Analysis of the Google Play Services App

   When analyzing the Google Play Services application for potential digital artifacts, an
unencrypted database containing information about every reminder created with the Google
Home was examined. This database, originally found in
data\data\com.google.android.gms\databases\Reminders.db, has a table called “reminders” that
indicates:

   •   Whether or not a reminder is time or location based
   •   The text transcription of the reminder
   •   The time/date the reminder was created
   •   The time/date the reminder was archived
   •   Whether or not the reminder was “deleted”
   •   The time/date that Google should notify the user about the reminder (reminder
       completion date)
   •   How often the reminder should occur

   For reminders that are location based, the table has keys providing the location’s exact
coordinates and/or description. This information, combined with other information about the
reminder, can be of practical use to investigators. For example, if a user were to create a
location-based reminder using the Google Home, and arrive to the location specified using one
of their Google devices, the reminder will likely be marked as completed. An investigator can
use the record in the reminder.db database to help prove that a user arrived at the location at the
time the reminder was marked as completed.

   After clearing the application’s data and reexamining the database, it was found that the
database is not entirely cached or temporary. In other words, reinstalling the application results

                                                 5
in the reminders being downloaded from Google’s servers again. As a result, a copy of all
reminders is stored locally on Android phones allowing forensic examiners to access a historical
record of all reminders without contacting Google.

Google Cloud Considerations

       Since the Google Home is primarily a cloud-based service, a lot of digital artifacts are
stored in the cloud and not locally. Accessing myactivity.google.com/myactivity with the Google
account associated with a Google Home allows an individual to obtain some of these artifacts.
Using this web page, it is possible to view text transcriptions of the commands given to a Google
Home and play back audio recordings of said commands. In addition, it is possible to determine
when a specific command was stated and the location of a user at the time the command was
executed. Assuming that a forensic investigator has access to a user’s Google account, he or she
can use this information to piece together a timeline of a user’s activity.
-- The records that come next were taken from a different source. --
(** * WeatherWise: the decision logic (logic.js), the forecast helpers
      (app.js) and the proxy routes (server.js), embedded and checked
      against the specification.

    The program is JavaScript.  Its values are dynamically typed and its
    numbers are IEEE 754 binary64 values.  The embedding keeps the dynamic
    typing (a tagged union [value], the conversions [ToNumber], [truthy],
    the operators [||] and [??], optional chaining) and reads the numbers in
    two ways.

    [Num], and the functions of [Logic] over it, take a finite number for
    the rational it denotes and compute exactly; the not-a-number value and
    the two infinities are kept, signed zero and rounding are not.  This
    reading serves the properties of order, of range and of the branch
    taken.

    [Double], and the impact score of [DoubleLogic] over it, take a number
    for a binary64 value and round every operation to the nearest value,
    ties to even.  This reading serves where the exact value of a result is
    stated. *)

From Stdlib Require Import ZArith QArith Qround Qabs Lia Lqa.
From Stdlib Require Import Bool List Ascii String DecimalString.
From Stdlib Require SpecFloat.
Import ListNotations.

Local Open Scope Z_scope.
Local Open Scope Q_scope.
Local Open Scope string_scope.
Local Open Scope list_scope.

(** ** Numbers *)

Module Num.

Inductive num : Type :=
| NaN
| NInf
| Fin (q : Q)
| PInf.

Definition of_Z (z : Z) : num := Fin (inject_Z z).

Definition isNaN (a : num) : bool :=
  match a with NaN => true | _ => false end.

(** [a < b] of the language: false as soon as one side is not a number. *)
Definition lt (a b : num) : bool :=
  match a, b with
  | NaN, _ | _, NaN => false
  | NInf, NInf => false
  | NInf, _ => true
  | _, NInf => false
  | PInf, _ => false
  | Fin _, PInf => true
  | Fin p, Fin q => negb (Qle_bool q p)
  end.

(** [a <= b] of the language. *)
Definition le (a b : num) : bool :=
  match a, b with
  | NaN, _ | _, NaN => false
  | NInf, _ => true
  | _, NInf => false
  | _, PInf => true
  | PInf, _ => false
  | Fin p, Fin q => Qle_bool p q
  end.

Definition gt (a b : num) : bool := lt b a.
Definition ge (a b : num) : bool := le b a.

(** Strict equality [===] on numbers (and SameValueZero away from NaN). *)
Definition eqb (a b : num) : bool :=
  match a, b with
  | NInf, NInf | PInf, PInf => true
  | Fin p, Fin q => Qeq_bool p q
  | _, _ => false
  end.

Definition sign (q : Q) : comparison := (0 ?= q)%Q.

Definition neg (a : num) : num :=
  match a with
  | NaN => NaN
  | NInf => PInf
  | PInf => NInf
  | Fin q => Fin (- q)
  end.

Definition add (a b : num) : num :=
  match a, b with
  | NaN, _ | _, NaN => NaN
  | PInf, NInf | NInf, PInf => NaN
  | PInf, _ | _, PInf => PInf
  | NInf, _ | _, NInf => NInf
  | Fin p, Fin q => Fin (p + q)
  end.

Definition sub (a b : num) : num := add a (neg b).

(** An infinity scaled by a finite factor. *)
Definition scale_inf (positive : bool) (q : Q) : num :=
  match sign q with
  | Eq => NaN
  | Lt => if positive then PInf else NInf
  | Gt => if positive then NInf else PInf
  end.

Definition mul (a b : num) : num :=
  match a, b with
  | NaN, _ | _, NaN => NaN
  | PInf, PInf | NInf, NInf => PInf
  | PInf, NInf | NInf, PInf => NInf
  | PInf, Fin q | Fin q, PInf => scale_inf true q
  | NInf, Fin q | Fin q, NInf => scale_inf false q
  | Fin p, Fin q => Fin (p * q)
  end.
       As noted by Ariel Watson, the audio recordings accessible on this webpage can not only
be used by law enforcement to hear a user’s voice, but possibly unlock a user’s device if the
“Okay Google” voice unlock feature is enabled (Watson, 2018). This feature allows an
individual to unlock their device by stating “Okay Google.” Assuming one of the voice
recordings from the My Activity page is clear enough, law enforcement can play back an audio
recording and a device with the feature enabled should unlock itself. For time sensitive
investigations or investigations where a device’s passcode is unknown, this method could prove
incredibly useful.

                                                  6
Figure 1 Sample of the myactivity.google.com/myactivity web page
At 3:17 PM on November 11th, 2018, the Google Home was asked to set an alarm for 4:00 PM.
This is reflected in the text transcription and detailed timestamp. By clicking on the “Play”
button, it is possible to play back an audio recording of this command. By clicking on “From
your current location,” it’s possible to view the location that the command was initiated from on
Google Maps.

                                         Amazon Echo

Initial Setup

       Before collecting data, a Samsung Galaxy S5 was connected to a second-generation
Amazon Echo Dot using the Amazon Alexa App. This process involved powering on the
Amazon Echo Dot, following the voice prompts to connect the device to the same Wi-Fi network
as the Samsung Galaxy S5 and then linking an Amazon account to the speaker.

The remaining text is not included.